*** Begin section ***

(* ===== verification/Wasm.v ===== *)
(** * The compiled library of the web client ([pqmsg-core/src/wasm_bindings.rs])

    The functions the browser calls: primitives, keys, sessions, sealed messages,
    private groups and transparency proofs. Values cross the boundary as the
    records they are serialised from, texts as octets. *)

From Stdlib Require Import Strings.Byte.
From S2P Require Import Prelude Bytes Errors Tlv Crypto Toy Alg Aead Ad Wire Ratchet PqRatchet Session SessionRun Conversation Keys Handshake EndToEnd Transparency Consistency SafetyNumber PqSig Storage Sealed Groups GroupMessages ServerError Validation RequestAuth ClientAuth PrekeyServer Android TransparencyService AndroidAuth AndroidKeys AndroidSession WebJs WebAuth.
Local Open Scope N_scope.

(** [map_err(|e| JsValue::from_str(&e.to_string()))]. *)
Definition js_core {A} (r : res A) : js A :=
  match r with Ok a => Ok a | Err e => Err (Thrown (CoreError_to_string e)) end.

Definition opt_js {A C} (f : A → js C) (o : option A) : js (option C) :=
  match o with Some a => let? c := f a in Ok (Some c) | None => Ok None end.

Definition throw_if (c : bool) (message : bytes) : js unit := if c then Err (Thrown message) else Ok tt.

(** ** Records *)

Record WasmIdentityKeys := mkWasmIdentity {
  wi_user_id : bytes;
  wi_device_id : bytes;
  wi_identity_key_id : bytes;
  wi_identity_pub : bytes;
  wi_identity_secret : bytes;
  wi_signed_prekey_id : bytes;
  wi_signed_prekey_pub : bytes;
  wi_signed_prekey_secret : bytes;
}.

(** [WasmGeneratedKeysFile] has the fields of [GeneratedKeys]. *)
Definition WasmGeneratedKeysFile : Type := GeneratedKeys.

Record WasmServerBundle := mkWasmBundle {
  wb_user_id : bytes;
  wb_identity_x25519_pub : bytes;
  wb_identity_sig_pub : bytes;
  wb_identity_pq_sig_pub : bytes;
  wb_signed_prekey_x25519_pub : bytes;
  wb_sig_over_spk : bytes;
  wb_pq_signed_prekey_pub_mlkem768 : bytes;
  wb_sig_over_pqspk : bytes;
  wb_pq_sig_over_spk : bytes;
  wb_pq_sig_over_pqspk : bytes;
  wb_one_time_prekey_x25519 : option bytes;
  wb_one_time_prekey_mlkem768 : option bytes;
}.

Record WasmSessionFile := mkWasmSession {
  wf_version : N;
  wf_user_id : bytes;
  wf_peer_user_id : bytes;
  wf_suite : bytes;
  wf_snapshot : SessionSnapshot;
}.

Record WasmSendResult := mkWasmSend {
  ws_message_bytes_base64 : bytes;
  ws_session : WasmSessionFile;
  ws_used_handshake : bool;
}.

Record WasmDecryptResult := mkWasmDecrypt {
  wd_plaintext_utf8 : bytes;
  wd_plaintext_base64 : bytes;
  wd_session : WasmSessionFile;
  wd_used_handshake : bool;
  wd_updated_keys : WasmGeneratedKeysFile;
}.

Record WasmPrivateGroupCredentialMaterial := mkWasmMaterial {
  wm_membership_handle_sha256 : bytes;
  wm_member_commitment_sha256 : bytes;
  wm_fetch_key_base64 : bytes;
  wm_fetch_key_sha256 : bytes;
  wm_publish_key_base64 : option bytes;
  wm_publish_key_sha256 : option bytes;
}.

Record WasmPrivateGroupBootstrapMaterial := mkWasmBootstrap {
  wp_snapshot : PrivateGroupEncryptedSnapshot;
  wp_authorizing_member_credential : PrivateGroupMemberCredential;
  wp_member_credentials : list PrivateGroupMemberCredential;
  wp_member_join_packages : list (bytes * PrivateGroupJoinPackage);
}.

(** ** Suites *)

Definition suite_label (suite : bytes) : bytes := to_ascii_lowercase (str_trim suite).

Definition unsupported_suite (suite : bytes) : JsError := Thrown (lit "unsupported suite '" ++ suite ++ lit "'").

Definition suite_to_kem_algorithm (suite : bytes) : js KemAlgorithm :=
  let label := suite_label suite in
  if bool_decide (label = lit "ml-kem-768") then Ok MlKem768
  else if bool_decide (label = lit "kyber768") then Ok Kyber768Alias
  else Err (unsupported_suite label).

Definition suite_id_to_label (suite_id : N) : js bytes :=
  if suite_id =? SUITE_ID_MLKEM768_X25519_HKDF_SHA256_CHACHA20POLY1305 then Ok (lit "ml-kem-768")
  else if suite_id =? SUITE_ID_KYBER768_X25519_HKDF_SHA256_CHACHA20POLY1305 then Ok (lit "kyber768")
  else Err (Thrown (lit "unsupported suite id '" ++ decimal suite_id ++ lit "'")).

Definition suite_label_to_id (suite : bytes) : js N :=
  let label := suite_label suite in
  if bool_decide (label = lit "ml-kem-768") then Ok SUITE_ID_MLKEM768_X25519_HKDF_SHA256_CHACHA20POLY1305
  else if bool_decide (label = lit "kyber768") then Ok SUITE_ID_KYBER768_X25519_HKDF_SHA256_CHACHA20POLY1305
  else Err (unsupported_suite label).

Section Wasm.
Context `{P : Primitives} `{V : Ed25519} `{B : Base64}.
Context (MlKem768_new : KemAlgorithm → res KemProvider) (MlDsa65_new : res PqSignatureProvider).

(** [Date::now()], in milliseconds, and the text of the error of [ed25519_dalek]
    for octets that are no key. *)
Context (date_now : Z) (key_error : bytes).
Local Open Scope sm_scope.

*** End section ***
*** Begin section ***

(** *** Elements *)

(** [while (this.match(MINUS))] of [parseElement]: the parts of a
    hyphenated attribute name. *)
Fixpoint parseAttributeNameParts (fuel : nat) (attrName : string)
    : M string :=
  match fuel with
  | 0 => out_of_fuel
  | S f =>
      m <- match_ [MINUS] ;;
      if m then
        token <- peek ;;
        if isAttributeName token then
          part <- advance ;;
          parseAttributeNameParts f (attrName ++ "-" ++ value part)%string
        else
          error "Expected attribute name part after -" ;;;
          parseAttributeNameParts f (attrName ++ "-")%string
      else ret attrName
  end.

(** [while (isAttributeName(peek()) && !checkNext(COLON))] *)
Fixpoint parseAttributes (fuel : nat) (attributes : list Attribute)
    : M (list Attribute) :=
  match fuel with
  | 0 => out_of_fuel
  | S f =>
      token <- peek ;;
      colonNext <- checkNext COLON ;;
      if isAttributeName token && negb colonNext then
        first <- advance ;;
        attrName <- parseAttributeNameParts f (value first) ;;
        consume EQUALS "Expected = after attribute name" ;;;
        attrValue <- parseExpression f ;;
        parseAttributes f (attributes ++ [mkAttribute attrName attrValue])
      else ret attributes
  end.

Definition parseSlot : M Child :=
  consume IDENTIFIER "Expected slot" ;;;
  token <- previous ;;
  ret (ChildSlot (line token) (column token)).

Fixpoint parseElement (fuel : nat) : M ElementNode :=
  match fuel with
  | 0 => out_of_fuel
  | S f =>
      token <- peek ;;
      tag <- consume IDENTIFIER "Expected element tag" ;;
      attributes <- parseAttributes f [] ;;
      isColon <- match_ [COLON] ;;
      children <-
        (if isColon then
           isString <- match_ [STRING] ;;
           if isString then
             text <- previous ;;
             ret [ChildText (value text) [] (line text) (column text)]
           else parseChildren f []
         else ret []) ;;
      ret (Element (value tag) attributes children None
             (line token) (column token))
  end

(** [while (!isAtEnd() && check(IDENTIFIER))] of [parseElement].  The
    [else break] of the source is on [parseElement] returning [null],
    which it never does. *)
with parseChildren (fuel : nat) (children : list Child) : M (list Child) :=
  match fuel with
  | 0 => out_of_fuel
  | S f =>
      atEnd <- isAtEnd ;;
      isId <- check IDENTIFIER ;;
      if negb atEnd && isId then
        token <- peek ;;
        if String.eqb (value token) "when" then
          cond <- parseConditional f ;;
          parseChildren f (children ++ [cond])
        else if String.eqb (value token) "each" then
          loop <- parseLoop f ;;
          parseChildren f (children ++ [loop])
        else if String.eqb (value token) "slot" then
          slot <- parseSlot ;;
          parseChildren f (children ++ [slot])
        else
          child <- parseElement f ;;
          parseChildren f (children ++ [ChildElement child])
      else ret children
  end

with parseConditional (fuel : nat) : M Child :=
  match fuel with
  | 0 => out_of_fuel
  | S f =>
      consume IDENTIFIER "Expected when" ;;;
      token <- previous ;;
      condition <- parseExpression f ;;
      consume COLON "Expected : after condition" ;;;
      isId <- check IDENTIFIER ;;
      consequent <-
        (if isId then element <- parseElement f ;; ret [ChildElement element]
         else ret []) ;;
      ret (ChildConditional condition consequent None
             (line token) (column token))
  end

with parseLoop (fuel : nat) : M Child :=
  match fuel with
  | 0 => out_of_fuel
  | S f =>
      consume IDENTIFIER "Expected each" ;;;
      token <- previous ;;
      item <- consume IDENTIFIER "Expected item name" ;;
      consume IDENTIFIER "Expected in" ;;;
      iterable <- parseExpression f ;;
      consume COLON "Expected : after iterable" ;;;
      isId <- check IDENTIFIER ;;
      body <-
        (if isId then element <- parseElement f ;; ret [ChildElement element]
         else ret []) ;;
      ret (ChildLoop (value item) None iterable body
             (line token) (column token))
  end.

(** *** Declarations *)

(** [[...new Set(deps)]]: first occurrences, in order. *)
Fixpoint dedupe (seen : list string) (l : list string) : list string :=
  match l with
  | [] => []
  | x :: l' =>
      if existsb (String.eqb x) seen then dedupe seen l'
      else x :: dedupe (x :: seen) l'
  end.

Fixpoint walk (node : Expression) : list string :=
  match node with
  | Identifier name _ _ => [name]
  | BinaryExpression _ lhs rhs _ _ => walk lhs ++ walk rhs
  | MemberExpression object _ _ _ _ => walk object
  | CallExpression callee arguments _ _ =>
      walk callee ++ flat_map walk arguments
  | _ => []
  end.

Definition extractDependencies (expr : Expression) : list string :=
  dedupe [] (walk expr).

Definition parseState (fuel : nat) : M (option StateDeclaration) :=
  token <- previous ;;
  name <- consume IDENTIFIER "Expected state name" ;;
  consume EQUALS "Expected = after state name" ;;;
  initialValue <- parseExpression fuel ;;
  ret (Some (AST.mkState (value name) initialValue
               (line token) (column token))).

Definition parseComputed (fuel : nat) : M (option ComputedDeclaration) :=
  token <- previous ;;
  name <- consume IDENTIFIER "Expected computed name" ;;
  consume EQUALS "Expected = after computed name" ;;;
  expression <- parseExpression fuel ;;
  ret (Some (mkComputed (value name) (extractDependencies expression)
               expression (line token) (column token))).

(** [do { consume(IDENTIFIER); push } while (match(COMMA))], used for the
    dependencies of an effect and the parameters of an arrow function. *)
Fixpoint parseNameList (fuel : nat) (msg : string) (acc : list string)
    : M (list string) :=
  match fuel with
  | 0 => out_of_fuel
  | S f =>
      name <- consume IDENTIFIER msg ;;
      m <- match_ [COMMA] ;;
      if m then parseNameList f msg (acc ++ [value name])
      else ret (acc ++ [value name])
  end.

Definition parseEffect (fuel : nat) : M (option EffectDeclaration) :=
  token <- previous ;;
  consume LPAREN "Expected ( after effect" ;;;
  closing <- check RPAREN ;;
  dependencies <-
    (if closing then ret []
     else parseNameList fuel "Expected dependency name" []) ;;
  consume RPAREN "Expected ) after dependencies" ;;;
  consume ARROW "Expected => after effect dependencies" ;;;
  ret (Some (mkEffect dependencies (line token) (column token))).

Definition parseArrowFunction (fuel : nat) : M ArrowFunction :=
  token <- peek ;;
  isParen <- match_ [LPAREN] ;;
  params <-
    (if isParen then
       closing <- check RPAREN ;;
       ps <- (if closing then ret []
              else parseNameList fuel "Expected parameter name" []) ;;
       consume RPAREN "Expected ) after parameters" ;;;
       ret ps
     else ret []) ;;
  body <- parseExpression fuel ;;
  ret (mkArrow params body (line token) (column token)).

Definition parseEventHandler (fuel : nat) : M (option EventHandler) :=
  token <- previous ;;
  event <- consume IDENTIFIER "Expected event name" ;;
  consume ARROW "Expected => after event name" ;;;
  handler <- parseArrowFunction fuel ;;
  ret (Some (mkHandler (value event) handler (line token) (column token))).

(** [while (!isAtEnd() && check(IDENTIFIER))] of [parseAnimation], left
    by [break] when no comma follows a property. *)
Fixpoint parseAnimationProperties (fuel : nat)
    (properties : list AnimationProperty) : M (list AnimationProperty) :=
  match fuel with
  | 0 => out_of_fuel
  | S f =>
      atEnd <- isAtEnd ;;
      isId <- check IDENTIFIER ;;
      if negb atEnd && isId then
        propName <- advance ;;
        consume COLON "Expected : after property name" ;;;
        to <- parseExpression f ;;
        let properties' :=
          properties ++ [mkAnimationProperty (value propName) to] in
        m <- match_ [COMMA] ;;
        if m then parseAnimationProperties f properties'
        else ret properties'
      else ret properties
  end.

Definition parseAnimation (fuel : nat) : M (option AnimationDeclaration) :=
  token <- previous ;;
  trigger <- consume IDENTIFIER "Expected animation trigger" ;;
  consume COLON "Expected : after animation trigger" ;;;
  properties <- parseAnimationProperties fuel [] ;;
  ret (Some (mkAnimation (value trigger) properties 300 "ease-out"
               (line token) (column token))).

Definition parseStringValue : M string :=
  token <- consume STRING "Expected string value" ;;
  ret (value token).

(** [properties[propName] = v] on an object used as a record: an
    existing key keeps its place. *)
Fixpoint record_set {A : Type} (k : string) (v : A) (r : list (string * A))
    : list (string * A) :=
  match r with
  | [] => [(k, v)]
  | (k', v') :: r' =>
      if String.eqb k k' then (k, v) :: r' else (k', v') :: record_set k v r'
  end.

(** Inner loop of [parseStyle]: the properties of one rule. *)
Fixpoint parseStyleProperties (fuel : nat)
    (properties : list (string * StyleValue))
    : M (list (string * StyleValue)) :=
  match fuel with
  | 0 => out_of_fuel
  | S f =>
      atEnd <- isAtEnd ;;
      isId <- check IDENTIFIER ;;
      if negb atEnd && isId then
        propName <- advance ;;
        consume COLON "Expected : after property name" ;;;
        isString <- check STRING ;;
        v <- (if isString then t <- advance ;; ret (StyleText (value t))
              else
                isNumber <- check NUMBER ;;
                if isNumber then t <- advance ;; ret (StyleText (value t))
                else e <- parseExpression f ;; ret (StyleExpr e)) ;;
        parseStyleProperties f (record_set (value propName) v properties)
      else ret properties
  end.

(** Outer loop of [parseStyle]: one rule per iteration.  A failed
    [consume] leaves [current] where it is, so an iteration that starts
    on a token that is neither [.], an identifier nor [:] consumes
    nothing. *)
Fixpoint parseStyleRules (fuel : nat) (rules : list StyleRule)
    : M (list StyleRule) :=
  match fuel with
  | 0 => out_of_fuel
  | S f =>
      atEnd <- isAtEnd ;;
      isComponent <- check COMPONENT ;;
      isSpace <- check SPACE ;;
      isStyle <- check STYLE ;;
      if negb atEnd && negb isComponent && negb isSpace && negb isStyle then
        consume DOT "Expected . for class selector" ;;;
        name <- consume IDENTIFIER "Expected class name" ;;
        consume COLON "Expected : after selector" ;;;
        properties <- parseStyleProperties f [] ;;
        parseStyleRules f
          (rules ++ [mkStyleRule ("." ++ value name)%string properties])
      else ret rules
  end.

*** End section ***
*** Begin section ***

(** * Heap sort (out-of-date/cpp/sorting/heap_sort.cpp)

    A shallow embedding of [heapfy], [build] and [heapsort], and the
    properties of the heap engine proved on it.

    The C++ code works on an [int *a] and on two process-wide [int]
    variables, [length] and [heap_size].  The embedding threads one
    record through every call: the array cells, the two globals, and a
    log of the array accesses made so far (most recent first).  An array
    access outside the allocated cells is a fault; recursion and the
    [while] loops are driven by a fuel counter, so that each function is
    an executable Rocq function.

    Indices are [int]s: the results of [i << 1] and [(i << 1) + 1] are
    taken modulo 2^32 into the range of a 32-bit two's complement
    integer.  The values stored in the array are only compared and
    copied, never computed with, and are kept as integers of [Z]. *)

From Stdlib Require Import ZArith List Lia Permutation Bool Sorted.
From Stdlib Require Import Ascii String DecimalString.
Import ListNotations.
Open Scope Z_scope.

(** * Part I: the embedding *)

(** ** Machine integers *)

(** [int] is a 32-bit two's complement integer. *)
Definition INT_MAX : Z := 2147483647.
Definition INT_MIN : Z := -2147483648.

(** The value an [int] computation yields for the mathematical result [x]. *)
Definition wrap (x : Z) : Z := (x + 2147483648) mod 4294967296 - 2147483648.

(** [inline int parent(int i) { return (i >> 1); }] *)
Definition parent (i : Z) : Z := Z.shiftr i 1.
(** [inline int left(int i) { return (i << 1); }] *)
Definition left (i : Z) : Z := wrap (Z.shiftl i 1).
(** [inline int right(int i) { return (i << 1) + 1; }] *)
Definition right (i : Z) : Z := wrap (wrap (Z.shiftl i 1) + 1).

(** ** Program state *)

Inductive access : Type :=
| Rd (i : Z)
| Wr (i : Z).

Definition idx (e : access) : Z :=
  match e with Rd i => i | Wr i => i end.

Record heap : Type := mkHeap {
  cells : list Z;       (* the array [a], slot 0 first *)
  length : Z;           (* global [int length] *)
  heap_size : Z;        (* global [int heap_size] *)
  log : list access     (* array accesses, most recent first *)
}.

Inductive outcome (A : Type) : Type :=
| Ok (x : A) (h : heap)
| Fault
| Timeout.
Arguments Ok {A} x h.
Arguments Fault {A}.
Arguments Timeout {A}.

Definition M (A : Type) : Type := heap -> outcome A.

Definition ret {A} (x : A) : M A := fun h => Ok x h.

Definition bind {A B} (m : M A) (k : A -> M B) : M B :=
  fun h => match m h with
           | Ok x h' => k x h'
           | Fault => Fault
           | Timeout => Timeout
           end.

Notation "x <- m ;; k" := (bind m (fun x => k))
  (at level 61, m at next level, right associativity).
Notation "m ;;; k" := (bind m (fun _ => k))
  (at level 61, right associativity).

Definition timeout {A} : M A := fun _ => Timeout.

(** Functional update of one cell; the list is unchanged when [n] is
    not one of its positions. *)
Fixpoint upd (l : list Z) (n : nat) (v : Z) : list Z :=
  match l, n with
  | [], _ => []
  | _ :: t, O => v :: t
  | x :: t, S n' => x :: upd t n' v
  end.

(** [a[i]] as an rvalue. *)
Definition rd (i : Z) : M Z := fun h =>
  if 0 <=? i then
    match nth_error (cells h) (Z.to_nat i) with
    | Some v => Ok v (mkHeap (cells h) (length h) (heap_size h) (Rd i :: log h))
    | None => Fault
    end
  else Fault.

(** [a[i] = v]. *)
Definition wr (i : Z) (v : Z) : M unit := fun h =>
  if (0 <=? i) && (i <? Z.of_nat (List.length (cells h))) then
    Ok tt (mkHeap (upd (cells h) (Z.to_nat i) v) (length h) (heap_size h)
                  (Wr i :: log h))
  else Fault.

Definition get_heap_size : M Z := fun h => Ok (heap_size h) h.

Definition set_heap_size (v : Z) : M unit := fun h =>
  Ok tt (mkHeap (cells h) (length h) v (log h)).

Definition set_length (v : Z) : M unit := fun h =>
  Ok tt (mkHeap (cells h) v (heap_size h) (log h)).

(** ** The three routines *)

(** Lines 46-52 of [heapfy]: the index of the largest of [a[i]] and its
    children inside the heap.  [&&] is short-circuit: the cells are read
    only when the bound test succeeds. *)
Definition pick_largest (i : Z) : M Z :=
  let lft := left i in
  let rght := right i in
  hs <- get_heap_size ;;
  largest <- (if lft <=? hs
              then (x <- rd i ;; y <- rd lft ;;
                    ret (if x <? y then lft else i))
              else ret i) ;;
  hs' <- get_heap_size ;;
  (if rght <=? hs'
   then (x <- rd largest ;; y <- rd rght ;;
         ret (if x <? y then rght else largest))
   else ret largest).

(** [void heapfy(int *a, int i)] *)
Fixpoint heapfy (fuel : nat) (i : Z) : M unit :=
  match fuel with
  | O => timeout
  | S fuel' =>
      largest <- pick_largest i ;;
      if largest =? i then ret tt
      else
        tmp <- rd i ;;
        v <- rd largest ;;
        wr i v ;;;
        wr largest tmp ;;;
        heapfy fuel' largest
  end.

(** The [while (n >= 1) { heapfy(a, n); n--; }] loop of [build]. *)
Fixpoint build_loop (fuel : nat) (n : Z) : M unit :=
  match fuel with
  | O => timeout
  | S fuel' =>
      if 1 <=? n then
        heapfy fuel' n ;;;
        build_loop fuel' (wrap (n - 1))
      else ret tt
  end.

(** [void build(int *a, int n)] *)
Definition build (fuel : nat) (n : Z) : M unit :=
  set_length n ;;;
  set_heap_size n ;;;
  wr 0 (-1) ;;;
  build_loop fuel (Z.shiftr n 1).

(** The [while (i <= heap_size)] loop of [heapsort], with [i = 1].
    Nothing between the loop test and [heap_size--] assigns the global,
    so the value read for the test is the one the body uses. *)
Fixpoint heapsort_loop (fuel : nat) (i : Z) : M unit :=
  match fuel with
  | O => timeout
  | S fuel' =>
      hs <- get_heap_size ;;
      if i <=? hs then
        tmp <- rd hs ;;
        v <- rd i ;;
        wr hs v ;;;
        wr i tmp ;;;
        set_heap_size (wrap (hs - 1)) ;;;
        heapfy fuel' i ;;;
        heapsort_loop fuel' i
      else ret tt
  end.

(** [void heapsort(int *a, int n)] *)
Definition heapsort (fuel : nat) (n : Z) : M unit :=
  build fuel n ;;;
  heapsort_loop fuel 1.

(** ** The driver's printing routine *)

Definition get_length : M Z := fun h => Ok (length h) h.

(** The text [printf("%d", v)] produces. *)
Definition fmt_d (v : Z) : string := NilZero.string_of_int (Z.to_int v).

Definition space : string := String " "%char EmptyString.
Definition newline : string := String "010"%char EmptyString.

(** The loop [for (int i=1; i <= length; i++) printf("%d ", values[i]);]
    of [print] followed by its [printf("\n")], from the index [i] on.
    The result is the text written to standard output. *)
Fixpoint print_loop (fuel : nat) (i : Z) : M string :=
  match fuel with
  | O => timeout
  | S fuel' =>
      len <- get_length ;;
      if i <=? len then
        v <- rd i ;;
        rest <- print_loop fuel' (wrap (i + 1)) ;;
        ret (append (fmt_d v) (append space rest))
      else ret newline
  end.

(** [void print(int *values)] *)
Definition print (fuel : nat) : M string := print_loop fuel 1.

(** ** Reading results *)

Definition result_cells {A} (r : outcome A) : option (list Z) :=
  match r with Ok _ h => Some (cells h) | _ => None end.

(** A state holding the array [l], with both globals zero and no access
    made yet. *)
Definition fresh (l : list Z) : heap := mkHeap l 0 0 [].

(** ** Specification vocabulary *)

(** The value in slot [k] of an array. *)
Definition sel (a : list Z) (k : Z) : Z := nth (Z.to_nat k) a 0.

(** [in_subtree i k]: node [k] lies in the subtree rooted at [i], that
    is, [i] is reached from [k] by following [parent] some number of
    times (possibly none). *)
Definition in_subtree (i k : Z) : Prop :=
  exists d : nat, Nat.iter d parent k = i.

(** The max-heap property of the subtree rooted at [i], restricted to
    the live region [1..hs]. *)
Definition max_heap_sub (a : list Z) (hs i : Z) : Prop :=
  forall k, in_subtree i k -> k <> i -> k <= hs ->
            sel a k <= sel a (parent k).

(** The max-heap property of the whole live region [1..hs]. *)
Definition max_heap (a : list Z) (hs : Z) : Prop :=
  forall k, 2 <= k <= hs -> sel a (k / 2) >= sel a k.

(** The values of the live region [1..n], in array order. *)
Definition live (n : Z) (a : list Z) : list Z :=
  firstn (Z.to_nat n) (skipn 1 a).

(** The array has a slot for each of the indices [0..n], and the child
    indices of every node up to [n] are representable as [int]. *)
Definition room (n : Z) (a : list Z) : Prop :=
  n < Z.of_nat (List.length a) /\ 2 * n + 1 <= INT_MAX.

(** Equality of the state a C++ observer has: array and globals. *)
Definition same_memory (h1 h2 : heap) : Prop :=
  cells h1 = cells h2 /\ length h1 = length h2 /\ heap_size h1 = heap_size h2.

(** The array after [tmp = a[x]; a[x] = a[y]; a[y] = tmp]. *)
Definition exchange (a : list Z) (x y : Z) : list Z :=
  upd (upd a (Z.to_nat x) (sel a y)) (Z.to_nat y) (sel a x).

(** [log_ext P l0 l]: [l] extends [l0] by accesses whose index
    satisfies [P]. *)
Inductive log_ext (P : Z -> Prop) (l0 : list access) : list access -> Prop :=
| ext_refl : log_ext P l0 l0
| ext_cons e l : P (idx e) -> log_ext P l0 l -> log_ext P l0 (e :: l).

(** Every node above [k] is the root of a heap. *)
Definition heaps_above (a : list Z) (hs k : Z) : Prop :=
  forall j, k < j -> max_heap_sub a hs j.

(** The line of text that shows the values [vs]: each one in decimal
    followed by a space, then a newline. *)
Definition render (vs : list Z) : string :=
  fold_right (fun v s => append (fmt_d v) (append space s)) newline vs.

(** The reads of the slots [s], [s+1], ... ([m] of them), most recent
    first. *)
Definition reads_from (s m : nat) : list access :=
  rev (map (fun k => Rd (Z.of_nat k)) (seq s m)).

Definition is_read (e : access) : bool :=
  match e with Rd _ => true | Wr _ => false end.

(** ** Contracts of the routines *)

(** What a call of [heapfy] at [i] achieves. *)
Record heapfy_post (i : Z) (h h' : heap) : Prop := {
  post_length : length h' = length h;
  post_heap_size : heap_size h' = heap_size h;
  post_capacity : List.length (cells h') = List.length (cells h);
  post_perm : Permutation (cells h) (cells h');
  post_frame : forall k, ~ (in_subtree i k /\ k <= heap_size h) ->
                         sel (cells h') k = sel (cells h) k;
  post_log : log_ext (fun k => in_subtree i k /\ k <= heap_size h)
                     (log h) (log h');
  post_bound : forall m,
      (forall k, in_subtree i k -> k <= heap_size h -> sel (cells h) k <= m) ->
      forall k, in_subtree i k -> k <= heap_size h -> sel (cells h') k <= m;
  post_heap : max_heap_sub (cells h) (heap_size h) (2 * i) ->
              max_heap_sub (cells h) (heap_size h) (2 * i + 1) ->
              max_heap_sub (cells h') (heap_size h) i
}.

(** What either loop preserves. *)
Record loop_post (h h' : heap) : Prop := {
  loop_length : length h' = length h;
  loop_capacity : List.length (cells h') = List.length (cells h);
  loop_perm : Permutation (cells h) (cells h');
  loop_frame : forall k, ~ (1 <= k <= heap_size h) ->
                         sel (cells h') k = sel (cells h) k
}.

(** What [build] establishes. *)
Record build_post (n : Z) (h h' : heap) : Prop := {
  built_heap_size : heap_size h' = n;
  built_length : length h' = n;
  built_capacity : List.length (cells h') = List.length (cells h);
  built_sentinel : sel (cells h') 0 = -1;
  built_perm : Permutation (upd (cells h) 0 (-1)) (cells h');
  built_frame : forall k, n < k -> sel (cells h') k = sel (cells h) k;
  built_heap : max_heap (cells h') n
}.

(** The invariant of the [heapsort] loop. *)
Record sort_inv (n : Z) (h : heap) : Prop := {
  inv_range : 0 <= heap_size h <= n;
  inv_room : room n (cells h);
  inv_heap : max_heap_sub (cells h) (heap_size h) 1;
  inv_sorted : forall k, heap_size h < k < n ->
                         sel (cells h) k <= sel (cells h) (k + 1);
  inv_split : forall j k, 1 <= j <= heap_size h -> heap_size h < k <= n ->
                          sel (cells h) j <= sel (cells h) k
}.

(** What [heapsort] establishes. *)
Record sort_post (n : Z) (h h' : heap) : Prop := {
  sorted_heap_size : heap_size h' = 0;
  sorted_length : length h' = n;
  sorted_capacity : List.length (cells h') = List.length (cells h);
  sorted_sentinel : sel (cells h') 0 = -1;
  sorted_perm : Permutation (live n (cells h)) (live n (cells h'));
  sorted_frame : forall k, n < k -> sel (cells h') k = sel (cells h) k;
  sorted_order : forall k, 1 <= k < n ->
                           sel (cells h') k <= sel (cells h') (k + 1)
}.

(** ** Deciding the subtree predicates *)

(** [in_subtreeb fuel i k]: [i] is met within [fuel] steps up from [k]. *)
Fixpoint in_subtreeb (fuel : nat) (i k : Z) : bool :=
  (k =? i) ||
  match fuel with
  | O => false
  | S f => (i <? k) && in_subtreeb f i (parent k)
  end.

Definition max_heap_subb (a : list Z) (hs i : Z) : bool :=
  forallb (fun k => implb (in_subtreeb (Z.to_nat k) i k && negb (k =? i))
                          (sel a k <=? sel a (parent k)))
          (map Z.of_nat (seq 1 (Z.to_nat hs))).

*** End section ***

* _About this task_
Your response should be each line that includes the word "checkNext", copied from the records.

* _Solution to this problem_
(** [while (isAttributeName(peek()) && !checkNext(COLON))] *)
      colonNext <- checkNext COLON ;;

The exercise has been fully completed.